Buying crypto for the first time can seem daunting. With so many new terms and platforms available, you might be wondering where to start. Should you opt for a crypto exchange or trade directly with a buyer/ seller?

Listed below are some of the safest ways you can buy and sell cryptocurrency online.

Using a crypto exchange

One of the most common methods for buying and selling cryptocurrency is using an exchange. However, making this decision will prompt another question, whether you should use a decentralized or centralized crypto exchange.

Decentralized exchange

Creators invented cryptocurrency to be decentralized and promote individual sovereignty. As a result users can remain anonymous while exchanging one crypto for another.
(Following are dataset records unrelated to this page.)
(** * airthings_exporter: the polling-and-caching collector

    A shallow embedding of [main.go] and [api.go]: the device inventory
    cache ([DeviceConfig]), the refresh policy ([updateRequired],
    [discover]), the per-device sample loop ([retrieveMetrics]) and the
    scrape entry point ([Collect]).

    The Go code talks to three collaborators that are not part of the
    repository: the clock ([time.Now]), the OAuth2 token source
    ([tokenSource.Token]) and the HTTP client ([resty]).  They are modelled
    as an environment [Env] of oracles indexed by the number of calls made
    so far, and the program is written in a small state-and-panic monad
    [M] over the machine state. *)

From Stdlib Require Import ZArith QArith Floats Uint63 String List.
From stdpp Require Import base gmap strings list.

Local Open Scope string_scope.

(** ** The [time] package: what [updateRequired] uses of it *)

Module time.

(** A [Time] is an instant with nanosecond resolution.  It is represented
    by the number of nanoseconds since the zero [Time] (January 1, year 1,
    00:00:00 UTC), which is the value of an uninitialised [time.Time]. *)
Definition Time : Type := Z.

(** A [Duration] is an [int64] count of nanoseconds. *)
Definition Duration : Type := Z.

Definition zero : Time := 0%Z.

Definition IsZero (t : Time) : bool := (t =? 0)%Z.

Definition minDuration : Duration := (- 2 ^ 63)%Z.
Definition maxDuration : Duration := (2 ^ 63 - 1)%Z.

(** [t.Sub(u)]: the difference, saturated to the range of [int64]. *)
Definition Sub (t u : Time) : Duration :=
  let d := (t - u)%Z in
  if (d <? minDuration)%Z then minDuration
  else if (maxDuration <? d)%Z then maxDuration
  else d.

Definition Nanosecond : Duration := 1%Z.
Definition Second : Duration := (1000 * 1000 * 1000 * Nanosecond)%Z.
Definition Minute : Duration := (60 * Second)%Z.

(** [d.Minutes()] is [float64(d / Minute) + float64(d % Minute) / (60 * 1e9)]
    with Go's truncating division.  Both conversions are exact (the
    operands are below 2^53) and the only use the exporter makes of the
    result is the comparison with 30, which the two roundings of the
    quotient and of the sum cannot change: the fractional part is either
    0 or at least 1/(6e10), far above the spacing of doubles near 30.
    The value is therefore given as the exact rational. *)
Definition Minutes (d : Duration) : Q :=
  (inject_Z (Z.quot d Minute) + inject_Z (Z.rem d Minute) / inject_Z (60 * 10 ^ 9))%Q.

(** The same computation on doubles, as [Duration.Minutes] writes it, for
    comparison with the exact value at the thirty-minute mark (see
    [Minutes64_at_the_mark]).  [float64_of_int64] is exact on the operands
    [Minutes64] gives it, which are below 2^53 in absolute value. *)
Definition float64_of_int64 (z : Z) : float :=
  if (z <? 0)%Z then PrimFloat.opp (PrimFloat.of_uint63 (Uint63.of_Z (- z)))
  else PrimFloat.of_uint63 (Uint63.of_Z z).

Definition Minutes64 (d : Duration) : float :=
  (float64_of_int64 (Z.quot d Minute)
   + float64_of_int64 (Z.rem d Minute) / (60 * 1e9))%float.

End time.

(** ** [api.go]: reading names and the JSON shapes of the remote API *)

Definition AirthingsMetric : Type := string.

Definition Battery : AirthingsMetric := "battery".
Definition CO2 : AirthingsMetric := "co2".
Definition Humidity : AirthingsMetric := "humidity".
Definition Pm1 : AirthingsMetric := "pm1".
Definition Pm25 : AirthingsMetric := "pm25".
Definition Pressure : AirthingsMetric := "pressure".
Definition Radon : AirthingsMetric := "radonShortTermAvg".
Definition Temperature : AirthingsMetric := "temp".
Definition VOC : AirthingsMetric := "voc".
Definition DeviceType : AirthingsMetric := "relayDeviceType".

Definition float64 : Type := float.

(** A value of Go's [any] as [encoding/json] produces it: numbers decode to
    [float64], the other JSON values to strings, booleans, nil, slices and
    maps. *)
#[local] Unset Elimination Schemes.
Inductive any : Type :=
| AnyFloat64 (value : float64)
| AnyString (s : string)
| AnyBool (b : bool)
| AnyNil
| AnySlice (elems : list any)
| AnyMap (fields : list (string * any)).
#[local] Set Elimination Schemes.

Record AirthingsMetricsResult : Type := {
  Data : gmap AirthingsMetric any
}.

Record AirthingsSegment : Type := {
  seg_Id : string;
  seg_Name : string;
  seg_Active : bool
}.

Record AirthingsLocation : Type := {
  loc_Id : string;
  loc_Name : string
}.

Record AirthingDevice : Type := {
  Id : string;
  dev_DeviceType : string;
  Sensors : list string;
  Segment : AirthingsSegment;
  Location : AirthingsLocation
}.

Record AirthingsDevicesResult : Type := {
  Devices : list AirthingDevice
}.

(** The values [&AirthingsDevicesResult{}] and [&AirthingsMetricsResult{}]
    handed to [SetResult]: a nil slice and a nil map. *)
Definition emptyDevicesResult : AirthingsDevicesResult := {| Devices := [] |}.
Definition emptyMetricsResult : AirthingsMetricsResult := {| Data := ∅ |}.

(** ** The part of [prometheus] the exporter uses *)

Module prometheus.

Inductive ValueType : Type := CounterValue | GaugeValue | UntypedValue.

Record Desc : Type := {
  fqName : string;
  help : string;
  variableLabels : list string;
  constLabels : list (string * string)
}.

Definition isEmpty (s : string) : bool :=
  match s with EmptyString => true | _ => false end.

Definition BuildFQName (namespace subsystem name : string) : string :=
  if isEmpty name then ""
  else if negb (isEmpty namespace) && negb (isEmpty subsystem)
       then namespace ++ "_" ++ subsystem ++ "_" ++ name
  else if negb (isEmpty namespace) then namespace ++ "_" ++ name
  else if negb (isEmpty subsystem) then subsystem ++ "_" ++ name
  else name.

Definition NewDesc (fq helpText : string) (labels : list string)
    (consts : list (string * string)) : Desc :=
  {| fqName := fq; help := helpText; variableLabels := labels; constLabels := consts |}.

(** A constant metric: descriptor, kind, value and the label values in
    the order of the descriptor's variable labels. *)
Record Metric : Type := {
  desc : Desc;
  valType : ValueType;
  value : float64;
  labelValues : list string
}.

(** [NewConstMetric] refuses a number of label values different from the
    number of variable labels of the descriptor.  (Its other check, that
    the label values are valid UTF-8, cannot fail on the exporter's
    labels, which [encoding/json] decoded.) *)
Definition NewConstMetric (d : Desc) (t : ValueType) (v : float64)
    (lvs : list string) : option Metric :=
  if Nat.eqb (length lvs) (length (variableLabels d))
  then Some {| desc := d; valType := t; value := v; labelValues := lvs |}
  else None.

End prometheus.

(** ** [main.go]: types *)

Definition namespace : string := "airthings".

Record metricInfo : Type := {
  Desc : prometheus.Desc;
  Type_ : prometheus.ValueType
}.

Record Device : Type := {
  id : string;
  segment : string;
  location : string
}.

Record DeviceConfig : Type := {
  lastUpdate : time.Time;
  devices : list Device
}.

Definition labelNames : list string := ["device"; "segment"; "location"].

Definition newMetric (metricName docString : string) (t : prometheus.ValueType)
    (constLabels : list (string * string)) : metricInfo :=
  {| Desc := prometheus.NewDesc
               (prometheus.BuildFQName namespace "cloud" metricName)
               docString labelNames constLabels;
     Type_ := t |}.

(** The Metric Registry. *)
Definition airthingMetrics : gmap AirthingsMetric metricInfo :=
  list_to_map
    [ (Battery, newMetric "battery" "Battery charge capacity" prometheus.GaugeValue []);
      (CO2, newMetric "co2" "CO2 levels" prometheus.GaugeValue []);
      (Humidity, newMetric "humidity" "Humidity" prometheus.GaugeValue []);
      (Pm1, newMetric "pm1" "Extremely fine particles, less than 1 microns" prometheus.GaugeValue []);
      (Pm25, newMetric "pm25" "Fine particles, less than 2.5 microns" prometheus.GaugeValue []);
      (Pressure, newMetric "air_pressure" "Pressure" prometheus.GaugeValue []);
      (Radon, newMetric "radon" "Radon, short term average" prometheus.GaugeValue []);
      (Temperature, newMetric "temperature" "Temperature" prometheus.GaugeValue []);
      (VOC, newMetric "voc" "Volatile organic compounds" prometheus.GaugeValue []) ].

(** ** Collaborators *)

Definition error : Type := string.

(** The result of a Go call returning [(value, error)] where the value is
    meaningful only when the error is nil. *)
Inductive result (A : Type) : Type :=
| Success (a : A)
| Failure (err : error).
Arguments Success {A} a.
Arguments Failure {A} err.

(** [oauth2.Token], of which only the bearer string is used. *)
Record Token : Type := { AccessToken : string }.

Module resty.

(** What comes back from the network for one request: no HTTP exchange
    at all, or a response with its status code, whether its content type
    is JSON (or XML), and what unmarshalling its body into the requested
    result type gives ([None] when the body does not decode). *)
Inductive Reply (R : Type) : Type :=
| TransportError (err : error)
| HttpResponse (status : Z) (structured : bool) (parsed : option R).
Arguments TransportError {R} err.
Arguments HttpResponse {R} status structured parsed.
On a decentralized exchange, the platform will not require users to provide identity verification. The major advantage of using a decentralized exchange is that there is no single point of failure. The platform does not store any cryptocurrency on their exchange, so you don’t need to worry about hacking. Instead, you will be required to manage your own cryptocurrency storage. However, you can’t buy crypto with fiat money on decentralized exchanges.

P2P Platform

Peer-to-peer exchanges allow users to transact with each other. Every crypto trade you make is person to person; however, only under rare circumstances will you be able to select the person you are trading with.

To set up an account, users will need to provide an email address and password and then verify their account. Once registered, they can browse through the buy and sell offers available for the cryptocurrency of their choice. They will notice that each offer has a different rate and condition on the transaction, so you may choose to keep browsing until you find one that suits your needs. When you do, you may contact the seller to set up the transaction.

After a trader initiates a transaction, some platforms will require users to transfer funds to a third-party escrow service to guarantee security. An escrow service provider will hold either the whole payment or a fraction as collateral until the successful completion of the exchange. At that point, they will release the funds to the seller. If a conflict were to arise, the escrow could reimburse the funds to the buyer protecting the safety of both parties.

Centralized exchange

Oddly enough, the most popular exchanges are not decentralized and require user verification through Know Your Customer (KYC) protocols. Each of these exchanges offers unique and extensive features to ensure customer safety.

Once you have chosen a cryptocurrency exchange, you will need to gather personal documents to verify your identity. Be sure when you are setting up your account to follow generally practiced safe Internet standards such as using a complex password that is difficult to guess and two-factor authentication (2FA). After the exchange completes your verification, the platform will prompt investors to add a payment method such as a debit or credit card. It is important to look into the fees for using either method.

Larger exchanges may charge a 4% fee for certain credit cards, while others may charge a lot less. For investors, it is important to shop around and ensure you are getting the best deal when compared to the features of the exchange. It is also important to note that users must pay these fees in addition to the transaction fee, which may be a set amount or a percentage of the amount you are trading.

After setting up your payment, you can buy cryptocurrency. Users can simply place an order in the trading pair they would like to purchase. Like a brokerage account for traditional stocks, most cryptocurrency exchanges have high enough liquidity that the platform will fulfill your transaction almost instantly.

Buy crypto on Paypal

Another method of trading crypto online is using a payment processor such as PayPal. Users may choose to load their accounts with a balance. In turn, users can then use the balance to purchase cryptocurrencies on their accounts. Alternatively, investors may use their PayPal balance to purchase the digital currency from a third-party provider, which is often a much less convenient process.

Safely store your crypto

If you purchase from an exchange, the platform may generate an online wallet for you to store your crypto. This feature is effective if you store small amounts of crypto but can be risky if you have a large holding. In the past, cryptocurrency exchanges have been subject to attacks from anonymous hackers. Although these platforms have tightened up their security protocols, they still run largely unregulated by government authorities. Therefore, if a repeat of the Mt. Gox attack were to occur, investor funds would remain largely unprotected.

Therefore, to maintain safety when trading crypto online, a major factor comes down to safe storage. Moving funds into an offline wallet ensures users have full control of their private keys. These offline or cold wallets are not connected to the Internet and have a lower risk of being compromised. Among cold storage, platforms will generate paper wallets as a QR code printed on a piece of paper. Since the paper is the key to accessing your funds, many investors will leave these with their bank or keep them in a secure lockbox. Alternatively, several options for a hardware wallet will also exist. These wallets may also take the shape of a USB drive. Investors should store cryptocurrency through one of these two methods if they don’t plan on transacting with it right away.